Question: Is there a statistical test where the variable is important?

It’s probably the wrong question to ask. Because these are like greedily trained and so trying to extract any statistical meaning out of that is probably not the best idea. So if you’re trying to understand your dataset or your data generating process, I probably wouldn’t use tree-based models. These are really good for predicting no matter what your input is.

Question: How is the feature importance calculated?
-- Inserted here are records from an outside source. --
(** C6: a callback invocation, in a state where the wrapper has stored a
    value, appends exactly that stored value to the trace, adds one to the
    iteration counter and makes the reported iterate the current
    parameters; it neither calls the objective nor touches an array.  So
    when [lbfgs] returns, the returned trace is what the callbacks of the
    run appended: one entry per invocation, each the unwrapped value of
    the evaluation before it. *)
Theorem lbfgs_trace_follows_callbacks objective jac minimize (pstart : loc)
    (N : nat) (bnds : pyval) (disp : bool) (maxfun : nat)
    (pass_self res_store : bool) (w w' : world) (x : loc) (tr : list pyval)
    (res : option OptimizeResult) :
  lbfgs objective jac minimize pstart N bnds disp maxfun pass_self res_store w
    = (w', Val (x, tr, res)) →
  (∀ (xk : loc) (w1 : world) (v : pyval),
     of_last (self w1) = Some v →
     let w2 := (cb xk w1).1 in
     of_list (self w2) = of_list (self w1) ++ [v]
     ∧ iteration (self w2) = (iteration (self w1) + 1)%nat
     ∧ params (self w2) = xk
     ∧ of_last (self w2) = Some v
     ∧ heap w2 = heap w1 ∧ log w2 = log w1)
  ∧ ∃ es,
      log w' = log w ++ es
      ∧ tr = of_list (self w')
      ∧ tr = replay (of_last (self w)) es
      ∧ length tr = callbacks es
      ∧ iteration (self w') = callbacks es
      ∧ params (self w') = last_iterate es pstart.
Proof.
  intros Hrun. split.
  - intros xk w1 v Hlast w2. subst w2. rewrite cb_unfold, Hlast. by cbn.
  - rewrite lbfgs_unfold in Hrun.
    destruct (_parse_bounds bnds (started pstart w)) as [w1 [b|e]] eqn:Hparse;
      [|discriminate Hrun].
    assert (w1 = started pstart w) as ->.
    { rewrite parse_bounds_unfold in Hparse.
      destruct bnds; try discriminate Hparse;
        repeat match type of Hparse with
               | context [if ?c then _ else _] => destruct c
               end; congruence. }
    cbn zeta in Hrun.
    destruct (run_solver _ _ _ _ _) as [w3 [r|e]] eqn:Hsolve;
      [|discriminate Hrun].
    injection Hrun as <- <- <- <-.
    apply run_solver_trace in Hsolve as (es & Hlog & Hof & Hlen & Hit & Hpar).
    cbn in Hlog, Hof, Hlen, Hit, Hpar.
    exists es. rewrite Hof, Hit. repeat split; done.
Qed.

Lemma lbfgs_trace_follows_callbacks_witness :
  let w := world_of [3; 4] in
  let f0 := PyFloat (sum_squares [3; 4]) in
  let w' := mkWorld (mkMinimize 0 PyNone 50 false 1 [f0] (Some f0)) [[3; 4]]
              [EvObjective [3; 4] (sphere [3; 4] None); EvCallback 0] in
  lbfgs sphere JacTrue one_step_solver 0 50 PyNone false 100 false false w
    = (w', Val (0%nat, [f0], None))
  ∧ ∃ es, log w' = log w ++ es ∧ [f0] = replay None es
          ∧ length [f0] = callbacks es.
Proof.
  intros w f0 w'.
  assert (Hrun : lbfgs sphere JacTrue one_step_solver 0 50 PyNone false 100
                   false false w = (w', Val (0%nat, [f0], None)))
    by reflexivity.
  split; [exact Hrun|].
  destruct (lbfgs_trace_follows_callbacks _ _ _ _ _ _ _ _ _ _ _ _ _ _ _ Hrun)
    as (_ & es & Hlog & _ & Hreplay & Hlen & _).
  exists es. repeat split; assumption.
Defined.

(** ** The passes of [adam] *)

Lemma evaluate_unfold objective jac (pass_self : bool) (w : world) :
  let p := deref (heap w) (params (self w)) in
  let r := objective p (if pass_self then Some w else None) in
  let w1 := mkWorld (self w) (heap w) (log w ++ [EvObjective p r]) in
  evaluate objective jac pass_self w =
    (w1, match jac with
         | JacTrue => unpack2 r
         | JacFun f => Val (r, f p (if pass_self then Some w1 else None))
         end).
Proof.
  intros p r w1. unfold evaluate, call_objective. munfold.
  destruct jac as [|f]; cbn; [|reflexivity].
  fold p. fold r. destruct (unpack2 r); reflexivity.
Qed.

(** The first part of a pass, in full: one objective evaluation; the
    counter and the trace are the only attributes it changes. *)
Lemma adam_gradient_unfold objective jac (beta1 beta2 : R) (pass_self : bool)
    (iter : nat) (mv : list R * list R) (w : world) :
  let s1 := set_iteration (iteration (self w) + 1) (self w) in
  let w1 := mkWorld s1 (heap w) (log w) in
  let p := deref (heap w) (params (self w)) in
  let r := objective p (if pass_self then Some w1 else None) in
  let w2 := mkWorld s1 (heap w) (log w ++ [EvObjective p r]) in
  adam_gradient objective jac beta1 beta2 pass_self iter mv w =
    match (match jac with
           | JacTrue => unpack2 r
           | JacFun f => Val (r, f p (if pass_self then Some w2 else None))
           end) with
    | Exn e => (w2, Exn e)
    | Val (of_, g) =>
        let w3 := mkWorld (set_of_list (of_list (self w) ++ [_get_value of_]) s1)
                    (heap w) (log w2) in
        match _get_value of_ with
        | PyFloat _ =>
            (w3, grad ← as_array g;
                 _step_adam grad (moments iter grad mv).1
                   (moments iter grad mv).2 iter beta1 beta2 epsilon_default)
        | _ => (w3, Exn TypeError)
        end
    end.
Proof.
  intros s1 w1 p r w2. unfold adam_gradient.
  rewrite bind_unfold. cbn [modify_self]. fold s1. fold w1.
  rewrite bind_unfold, evaluate_unfold. cbn zeta. cbn [self heap log params].
  change (params s1) with (params (self w)). fold p. fold r. fold w2.
  destruct (match jac with JacTrue => _ | JacFun f => _ end) as [[of_ g]|e];
    [|reflexivity].
  unfold _disp. munfold. rewrite last_snoc.
  destruct (_get_value of_); try reflexivity.
  destruct (as_array g) as [grad|e]; [|reflexivity].
  cbn. unfold moments. destruct (iter =? 0)%nat; [reflexivity|].
  destruct mv; reflexivity.
Qed.

Lemma adam_update_unfold (step_size : R) (iter : nat) (grad_adam : list R)
    (w : world) :
  adam_update step_size iter grad_adam w =
    if steps (Nepochs (self w)) iter
    then match broadcast Rminus (deref (heap w) (params (self w)))
                 (Rmult step_size <$> grad_adam) with
         | Val p' =>
             (mkWorld (set_params (length (heap w)) (self w))
                (heap w ++ [p']) (log w), Val tt)
         | Exn e => (w, Exn e)
         end
    else (w, Val tt).
Proof.
  unfold adam_update, steps. munfold.
  destruct (_ <? _)%Z; [|reflexivity].
  destruct (broadcast _ _ _); reflexivity.
Qed.

Lemma clamp_unfold (w : world) :
  let l := params (self w) in
  clamp w =
    match py_iter (bounds (self w)) with
    | Exn e => (w, Exn e)
    | Val bs =>
        match bounds_column 0 bs ≫= np_array with
        | Exn e => (w, Exn e)
        | Val lbs =>
            match bounds_column 1 bs ≫= np_array with
            | Exn e => (w, Exn e)
            | Val ubs =>
                match masked_assign Rltb (deref (heap w) l) lbs with
                | Exn e => (w, Exn e)
                | Val p1 =>
                    let h1 := <[l := p1]> (heap w) in
                    match masked_assign (λ x ub, Rltb ub x) (deref h1 l) ubs with
                    | Exn e => (mkWorld (self w) h1 (log w), Exn e)
                    | Val p3 =>
                        (mkWorld (self w) (<[l := p3]> h1) (log w), Val tt)
                    end
                end
            end
        end
    end.
Proof.
  intros l. unfold clamp. munfold. subst l.
  destruct (py_iter _) as [bs|e]; [|reflexivity].
  destruct (match bounds_column 0 bs with Val a => _ | Exn e => _ end)
    as [lbs|e]; [|reflexivity].
  destruct (match bounds_column 1 bs with Val a => _ | Exn e => _ end)
    as [ubs|e]; [|reflexivity].
  destruct (masked_assign Rltb _ _) as [p1|e]; [|reflexivity].
  cbn. destruct (masked_assign _ _ _) as [p3|e]; reflexivity.
Qed.

Lemma adam_epoch_unfold objective jac (bnds : pyval)
    (step_size beta1 beta2 : R) (pass_self : bool) (iter : nat)
    (mv : list R * list R) (w : world) :
  adam_epoch objective jac bnds step_size beta1 beta2 pass_self iter mv w =
    match adam_gradient objective jac beta1 beta2 pass_self iter mv w with
    | (w1, Val (grad_adam, mopt, vopt)) =>
        match adam_update step_size iter grad_adam w1 with
        | (w2, Val _) =>
            match adam_clamp bnds w2 with
            | (w3, Val _) => (w3, Val (mopt, vopt))
            | (w3, Exn e) => (w3, Exn e)
            end
        | (w2, Exn e) => (w2, Exn e)
        end
    | (w1, Exn e) => (w1, Exn e)
    end.
Proof.
  unfold adam_epoch. rewrite bind_unfold.
  destruct (adam_gradient _ _ _ _ _ _ _ _) as [w1 [[[ga m] v]|e]];
    [|reflexivity].
  rewrite bind_unfold.
  destruct (adam_update _ _ _ _) as [w2 [[]|e]]; [|reflexivity].
  rewrite bind_unfold.
  destruct (adam_clamp _ _) as [w3 [[]|e]]; reflexivity.
Qed.

(** *** Clamping *)

Lemma deref_insert (h : list (list R)) (l : loc) (xs : list R) :
  deref (<[l := xs]> h) l = if decide (l < length h)%nat then xs else [].
Proof.
  unfold deref. destruct (decide (l < length h)%nat) as [Hlt|Hge].
  - by rewrite list_lookup_insert_eq.
  - rewrite list_insert_ge by lia. by rewrite lookup_ge_None_2 by lia.
Qed.

Lemma deref_dangling (h : list (list R)) (l : loc) :
  (length h ≤ l)%nat → deref h l = [].
Proof. intros Hge. unfold deref. by rewrite lookup_ge_None_2. Qed.

(** Snapping a value to [lb] from below and then to [ub] from above
    leaves it in the interval when [lb <= ub]. *)
Lemma snap_within (x lb ub : R) :
  lb <= ub →
  let x1 := if Rltb x lb then lb else x in
  let x2 := if Rltb ub x1 then ub else x1 in
  lb <= x2 <= ub.
Proof.
  intros Hord x1 x2. subst x1 x2. unfold Rltb.
  destruct (Rlt_dec x lb); destruct (Rlt_dec ub _); lra.
Qed.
Whenever a particular feature was used in the tree, you look at the decrease in impurity, and you aggregate these and at the end, you normalize it sum to one.

import numpy as np
import matplotlib.pyplot as plt
import sklearn
sklearn.set_config(print_changed_only=True)
import pandas as pd
from sklearn.model_selection import train_test_split
from sklearn.pipeline import make_pipeline
from sklearn.preprocessing import scale, StandardScaler
from sklearn.datasets import load_breast_cancer
cancer = load_breast_cancer()
print(cancer.DESCR)
X_train, X_test, y_train, y_test = train_test_split(
    cancer.data, cancer.target, stratify=cancer.target, random_state=0)

tree visualization

from sklearn.tree import DecisionTreeClassifier, plot_tree
tree = DecisionTreeClassifier(max_depth=2)
tree.fit(X_train, y_train)
plt.figure(dpi=200)
plot_tree(tree, feature_names=cancer.feature_names, filled=True)

Parameter Tuning

tree = DecisionTreeClassifier().fit(X_train, y_train)
plt.figure(figsize=(15, 5))
plot_tree(tree, feature_names=cancer.feature_names, filled=True)
tree = DecisionTreeClassifier(max_depth=3).fit(X_train, y_train)
plt.figure(figsize=(15, 5))
plot_tree(tree, feature_names=cancer.feature_names, filled=True)
tree = DecisionTreeClassifier(max_leaf_nodes=8).fit(X_train, y_train)
plot_tree(tree, feature_names=cancer.feature_names, filled=True)
tree = DecisionTreeClassifier(min_samples_split=50).fit(X_train, y_train)
plot_tree(tree, feature_names=cancer.feature_names, filled=True)
tree = DecisionTreeClassifier(min_impurity_decrease=.01).fit(X_train, y_train)
plot_tree(tree, feature_names=cancer.feature_names, filled=True)
from sklearn.model_selection import GridSearchCV
param_grid = {'max_depth':range(1, 7)}
grid = GridSearchCV(DecisionTreeClassifier(random_state=0), param_grid=param_grid, cv=10)
grid.fit(X_train, y_train)
from sklearn.model_selection import GridSearchCV, StratifiedShuffleSplit
param_grid = {'max_depth':range(1, 7)}
grid = GridSearchCV(DecisionTreeClassifier(random_state=0), param_grid=param_grid,
                    cv=StratifiedShuffleSplit(100), return_train_score=True)
grid.fit(X_train, y_train)
scores = pd.DataFrame(grid.cv_results_)
scores.plot(x='param_max_depth', y=['mean_train_score', 'mean_test_score'], ax=plt.gca())
plt.legend(loc=(1, 0))
from sklearn.model_selection import GridSearchCV
param_grid = {'max_leaf_nodes': range(2, 20)}
grid = GridSearchCV(DecisionTreeClassifier(random_state=0), param_grid=param_grid,
                    cv=StratifiedShuffleSplit(100, random_state=1),
                   return_train_score=True)
grid.fit(X_train, y_train)

scores = pd.DataFrame(grid.cv_results_)
scores.plot(x='param_max_leaf_nodes', y=['mean_train_score', 'mean_test_score'], ax=plt.gca())
plt.legend(loc=(1, 0))
scores = pd.DataFrame(grid.cv_results_)
scores.plot(x='param_max_leaf_nodes', y='mean_train_score', yerr='std_train_score', ax=plt.gca())
scores.plot(x='param_max_leaf_nodes', y='mean_test_score', yerr='std_test_score', ax=plt.gca())
grid.best_params_
plot_tree(grid.best_estimator_, feature_names=cancer.feature_names, filled=True)
pd.Series(grid.best_estimator_.feature_importances_,
          index=cancer.feature_names).plot(kind="barh")

Exercise

Apply a decision tree to the “adult” dataset and visualize it.

Tune parameters with grid-search; try at least max_leaf_nodes and max_depth, but separately.

Visualize the resulting tree and it’s feature importances.